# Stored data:

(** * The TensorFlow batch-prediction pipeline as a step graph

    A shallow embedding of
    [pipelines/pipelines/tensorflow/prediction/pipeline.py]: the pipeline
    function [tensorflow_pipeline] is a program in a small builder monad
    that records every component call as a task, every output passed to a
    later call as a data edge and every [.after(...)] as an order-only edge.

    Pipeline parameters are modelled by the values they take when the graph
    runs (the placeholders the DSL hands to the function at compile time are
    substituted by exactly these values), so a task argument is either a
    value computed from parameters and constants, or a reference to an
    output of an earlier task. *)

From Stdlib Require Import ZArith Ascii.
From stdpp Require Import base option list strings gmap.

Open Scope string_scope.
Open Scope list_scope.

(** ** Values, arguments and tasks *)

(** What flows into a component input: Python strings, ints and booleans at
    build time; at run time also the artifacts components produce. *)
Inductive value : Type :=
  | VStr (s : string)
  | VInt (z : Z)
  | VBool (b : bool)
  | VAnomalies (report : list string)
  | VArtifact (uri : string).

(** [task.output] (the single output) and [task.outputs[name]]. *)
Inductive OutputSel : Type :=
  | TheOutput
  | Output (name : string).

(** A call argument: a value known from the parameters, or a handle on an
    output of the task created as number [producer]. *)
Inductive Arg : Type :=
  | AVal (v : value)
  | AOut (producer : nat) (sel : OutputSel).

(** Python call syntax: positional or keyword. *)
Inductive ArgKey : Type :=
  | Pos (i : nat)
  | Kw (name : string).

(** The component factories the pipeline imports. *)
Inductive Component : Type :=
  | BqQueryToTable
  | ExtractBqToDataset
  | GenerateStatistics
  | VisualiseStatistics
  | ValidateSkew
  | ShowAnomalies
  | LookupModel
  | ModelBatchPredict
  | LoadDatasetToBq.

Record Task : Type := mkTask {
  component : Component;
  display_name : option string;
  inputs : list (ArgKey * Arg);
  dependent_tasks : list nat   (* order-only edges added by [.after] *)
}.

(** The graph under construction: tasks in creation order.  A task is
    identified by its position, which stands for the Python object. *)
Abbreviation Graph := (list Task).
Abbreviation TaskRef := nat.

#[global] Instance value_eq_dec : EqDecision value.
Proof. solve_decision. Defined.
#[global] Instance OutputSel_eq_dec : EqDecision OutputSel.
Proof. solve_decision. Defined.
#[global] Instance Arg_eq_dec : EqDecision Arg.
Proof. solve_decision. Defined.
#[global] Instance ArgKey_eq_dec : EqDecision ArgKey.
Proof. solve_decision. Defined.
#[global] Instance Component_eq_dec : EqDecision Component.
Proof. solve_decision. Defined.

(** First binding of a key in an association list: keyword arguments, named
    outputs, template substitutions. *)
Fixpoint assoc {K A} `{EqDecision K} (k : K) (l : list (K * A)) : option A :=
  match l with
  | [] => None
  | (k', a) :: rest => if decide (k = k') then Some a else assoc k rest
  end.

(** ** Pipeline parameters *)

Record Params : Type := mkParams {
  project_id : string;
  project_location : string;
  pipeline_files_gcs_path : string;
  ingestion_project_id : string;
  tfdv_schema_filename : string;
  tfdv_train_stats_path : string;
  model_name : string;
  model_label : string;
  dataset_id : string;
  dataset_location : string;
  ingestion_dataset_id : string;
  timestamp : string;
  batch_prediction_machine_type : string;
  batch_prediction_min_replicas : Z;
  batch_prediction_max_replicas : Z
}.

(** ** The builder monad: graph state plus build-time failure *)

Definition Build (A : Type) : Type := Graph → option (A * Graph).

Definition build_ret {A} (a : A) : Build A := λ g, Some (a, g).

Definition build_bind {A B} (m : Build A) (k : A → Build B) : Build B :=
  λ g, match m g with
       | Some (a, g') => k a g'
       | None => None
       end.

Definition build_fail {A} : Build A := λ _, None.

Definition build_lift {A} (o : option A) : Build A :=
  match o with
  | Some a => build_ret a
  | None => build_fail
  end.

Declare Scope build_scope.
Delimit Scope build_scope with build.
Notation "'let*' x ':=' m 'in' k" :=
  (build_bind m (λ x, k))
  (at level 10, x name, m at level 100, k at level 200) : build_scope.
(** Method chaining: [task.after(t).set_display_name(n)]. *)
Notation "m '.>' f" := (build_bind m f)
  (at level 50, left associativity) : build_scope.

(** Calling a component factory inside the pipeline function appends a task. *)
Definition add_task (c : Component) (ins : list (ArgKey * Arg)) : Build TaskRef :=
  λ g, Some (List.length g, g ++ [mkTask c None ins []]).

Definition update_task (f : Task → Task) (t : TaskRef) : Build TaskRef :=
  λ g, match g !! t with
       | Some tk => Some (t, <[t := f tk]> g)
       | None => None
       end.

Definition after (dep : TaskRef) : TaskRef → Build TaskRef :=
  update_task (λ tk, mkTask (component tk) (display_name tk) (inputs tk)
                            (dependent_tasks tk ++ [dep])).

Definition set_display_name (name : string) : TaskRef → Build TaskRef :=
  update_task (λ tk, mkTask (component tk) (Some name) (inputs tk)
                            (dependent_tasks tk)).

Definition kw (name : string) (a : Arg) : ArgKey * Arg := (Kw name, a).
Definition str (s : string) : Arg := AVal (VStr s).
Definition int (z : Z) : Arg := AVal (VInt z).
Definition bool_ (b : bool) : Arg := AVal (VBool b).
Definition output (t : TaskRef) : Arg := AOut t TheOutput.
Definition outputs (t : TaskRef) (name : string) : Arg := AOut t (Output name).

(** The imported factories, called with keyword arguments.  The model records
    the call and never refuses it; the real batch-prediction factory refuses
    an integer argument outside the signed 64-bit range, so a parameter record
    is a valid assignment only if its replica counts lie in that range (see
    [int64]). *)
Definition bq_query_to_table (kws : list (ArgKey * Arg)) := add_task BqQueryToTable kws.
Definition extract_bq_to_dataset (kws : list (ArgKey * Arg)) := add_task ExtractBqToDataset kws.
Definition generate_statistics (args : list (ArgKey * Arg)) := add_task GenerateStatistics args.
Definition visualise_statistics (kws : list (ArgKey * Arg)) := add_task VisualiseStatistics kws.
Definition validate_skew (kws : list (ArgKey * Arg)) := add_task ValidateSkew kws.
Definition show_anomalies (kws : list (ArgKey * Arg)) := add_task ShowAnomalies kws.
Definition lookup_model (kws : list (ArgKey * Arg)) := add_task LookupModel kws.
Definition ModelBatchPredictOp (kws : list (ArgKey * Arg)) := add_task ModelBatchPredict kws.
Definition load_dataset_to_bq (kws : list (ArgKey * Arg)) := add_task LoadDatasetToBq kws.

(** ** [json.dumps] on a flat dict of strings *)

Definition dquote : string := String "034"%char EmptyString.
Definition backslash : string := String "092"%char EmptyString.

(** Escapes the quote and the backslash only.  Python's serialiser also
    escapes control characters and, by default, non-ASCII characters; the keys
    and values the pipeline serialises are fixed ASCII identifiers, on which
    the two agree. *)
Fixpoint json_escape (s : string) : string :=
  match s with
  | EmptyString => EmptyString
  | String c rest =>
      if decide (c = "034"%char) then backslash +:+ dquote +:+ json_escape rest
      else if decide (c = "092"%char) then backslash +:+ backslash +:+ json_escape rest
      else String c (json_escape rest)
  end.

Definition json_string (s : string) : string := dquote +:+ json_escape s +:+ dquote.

* * *

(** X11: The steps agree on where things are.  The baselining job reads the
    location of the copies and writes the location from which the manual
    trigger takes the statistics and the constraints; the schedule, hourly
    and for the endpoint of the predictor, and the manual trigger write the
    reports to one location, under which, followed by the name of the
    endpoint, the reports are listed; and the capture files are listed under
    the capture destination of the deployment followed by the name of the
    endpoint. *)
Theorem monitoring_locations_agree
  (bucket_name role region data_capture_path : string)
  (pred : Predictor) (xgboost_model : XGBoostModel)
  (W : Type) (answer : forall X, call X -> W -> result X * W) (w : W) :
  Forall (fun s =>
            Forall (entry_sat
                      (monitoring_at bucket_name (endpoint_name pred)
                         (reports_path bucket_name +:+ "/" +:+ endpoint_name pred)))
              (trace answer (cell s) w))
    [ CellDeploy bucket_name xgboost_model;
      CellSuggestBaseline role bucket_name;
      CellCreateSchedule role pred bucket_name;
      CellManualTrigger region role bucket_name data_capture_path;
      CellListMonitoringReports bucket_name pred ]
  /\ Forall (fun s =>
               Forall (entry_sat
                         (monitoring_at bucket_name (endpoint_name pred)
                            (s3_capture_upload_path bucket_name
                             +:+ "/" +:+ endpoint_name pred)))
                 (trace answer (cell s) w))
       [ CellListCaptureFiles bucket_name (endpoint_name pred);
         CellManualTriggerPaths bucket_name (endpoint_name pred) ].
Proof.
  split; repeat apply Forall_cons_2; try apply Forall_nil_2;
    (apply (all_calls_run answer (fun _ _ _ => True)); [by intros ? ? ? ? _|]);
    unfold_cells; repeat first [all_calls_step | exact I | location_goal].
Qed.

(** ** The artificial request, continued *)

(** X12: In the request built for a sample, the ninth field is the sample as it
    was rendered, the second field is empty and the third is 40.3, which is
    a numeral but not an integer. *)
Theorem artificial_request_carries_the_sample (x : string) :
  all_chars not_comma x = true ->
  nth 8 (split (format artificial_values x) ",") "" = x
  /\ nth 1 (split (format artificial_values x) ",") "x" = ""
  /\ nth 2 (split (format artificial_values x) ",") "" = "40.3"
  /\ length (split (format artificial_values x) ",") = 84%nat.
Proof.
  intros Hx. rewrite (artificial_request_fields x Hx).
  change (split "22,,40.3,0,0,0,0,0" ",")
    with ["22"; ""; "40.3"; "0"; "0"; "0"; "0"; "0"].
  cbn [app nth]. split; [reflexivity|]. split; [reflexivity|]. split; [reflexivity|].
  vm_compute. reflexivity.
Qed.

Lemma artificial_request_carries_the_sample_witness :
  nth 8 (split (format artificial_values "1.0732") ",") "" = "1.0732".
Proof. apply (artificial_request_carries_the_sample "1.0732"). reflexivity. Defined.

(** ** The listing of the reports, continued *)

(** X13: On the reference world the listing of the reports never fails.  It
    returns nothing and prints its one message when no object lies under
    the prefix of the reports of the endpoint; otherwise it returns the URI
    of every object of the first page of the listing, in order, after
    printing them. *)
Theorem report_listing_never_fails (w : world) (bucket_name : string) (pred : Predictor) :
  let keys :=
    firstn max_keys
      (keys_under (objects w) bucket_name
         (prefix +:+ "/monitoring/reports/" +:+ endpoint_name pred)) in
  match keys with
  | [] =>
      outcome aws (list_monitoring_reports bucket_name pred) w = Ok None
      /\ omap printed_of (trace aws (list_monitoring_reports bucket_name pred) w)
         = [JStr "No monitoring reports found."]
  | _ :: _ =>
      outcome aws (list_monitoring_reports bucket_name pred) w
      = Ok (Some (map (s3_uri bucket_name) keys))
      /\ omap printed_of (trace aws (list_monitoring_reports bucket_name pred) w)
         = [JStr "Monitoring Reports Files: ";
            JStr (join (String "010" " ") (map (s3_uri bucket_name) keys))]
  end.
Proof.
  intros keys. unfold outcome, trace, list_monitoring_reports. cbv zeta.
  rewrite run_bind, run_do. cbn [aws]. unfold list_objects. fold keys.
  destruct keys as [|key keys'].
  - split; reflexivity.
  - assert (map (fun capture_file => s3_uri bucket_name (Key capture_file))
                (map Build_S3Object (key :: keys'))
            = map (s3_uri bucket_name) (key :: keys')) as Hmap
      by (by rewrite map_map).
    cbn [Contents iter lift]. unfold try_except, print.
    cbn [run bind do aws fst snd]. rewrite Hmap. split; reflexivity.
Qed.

---

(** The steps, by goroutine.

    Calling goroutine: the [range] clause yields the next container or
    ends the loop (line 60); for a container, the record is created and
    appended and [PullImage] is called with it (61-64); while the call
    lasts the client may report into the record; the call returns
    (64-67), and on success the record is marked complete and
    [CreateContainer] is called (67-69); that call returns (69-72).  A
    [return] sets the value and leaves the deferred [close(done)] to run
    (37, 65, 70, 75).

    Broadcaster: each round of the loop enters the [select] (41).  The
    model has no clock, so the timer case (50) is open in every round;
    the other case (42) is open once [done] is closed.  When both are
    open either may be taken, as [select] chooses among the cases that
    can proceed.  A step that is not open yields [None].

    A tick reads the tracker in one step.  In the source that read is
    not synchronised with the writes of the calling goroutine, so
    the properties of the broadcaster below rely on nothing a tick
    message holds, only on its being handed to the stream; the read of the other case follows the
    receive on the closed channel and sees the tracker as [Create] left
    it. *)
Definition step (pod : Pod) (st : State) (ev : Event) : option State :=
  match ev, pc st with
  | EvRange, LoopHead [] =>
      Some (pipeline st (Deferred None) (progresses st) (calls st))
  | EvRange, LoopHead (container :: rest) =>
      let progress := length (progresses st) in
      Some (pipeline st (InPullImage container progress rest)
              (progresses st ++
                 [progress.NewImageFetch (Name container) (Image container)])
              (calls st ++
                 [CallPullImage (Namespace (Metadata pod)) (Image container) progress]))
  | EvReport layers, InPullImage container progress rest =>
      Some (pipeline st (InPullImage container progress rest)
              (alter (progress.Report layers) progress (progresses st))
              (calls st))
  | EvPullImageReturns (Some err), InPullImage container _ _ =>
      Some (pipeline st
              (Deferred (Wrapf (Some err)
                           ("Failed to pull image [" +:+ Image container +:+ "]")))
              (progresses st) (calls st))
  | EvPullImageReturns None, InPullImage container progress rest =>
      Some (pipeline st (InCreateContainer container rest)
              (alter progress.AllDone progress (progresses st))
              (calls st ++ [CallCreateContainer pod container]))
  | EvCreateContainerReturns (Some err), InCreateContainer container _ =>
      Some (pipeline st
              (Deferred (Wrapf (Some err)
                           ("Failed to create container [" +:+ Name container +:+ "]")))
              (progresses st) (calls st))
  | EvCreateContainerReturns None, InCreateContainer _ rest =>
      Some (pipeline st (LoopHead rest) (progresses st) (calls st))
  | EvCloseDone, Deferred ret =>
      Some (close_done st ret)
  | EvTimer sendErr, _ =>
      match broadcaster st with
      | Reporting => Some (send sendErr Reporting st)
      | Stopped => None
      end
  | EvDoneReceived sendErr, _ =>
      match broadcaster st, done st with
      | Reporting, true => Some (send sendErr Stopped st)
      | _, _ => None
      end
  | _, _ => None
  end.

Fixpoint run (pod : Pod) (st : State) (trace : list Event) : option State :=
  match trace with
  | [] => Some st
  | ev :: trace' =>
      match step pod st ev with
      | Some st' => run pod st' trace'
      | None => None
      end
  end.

# Required action:
What is needed is every line from the data above that includes the string "world", copied out.

# Finished exercise:
(** X13: On the reference world the listing of the reports never fails.  It
Theorem report_listing_never_fails (w : world) (bucket_name : string) (pred : Predictor) :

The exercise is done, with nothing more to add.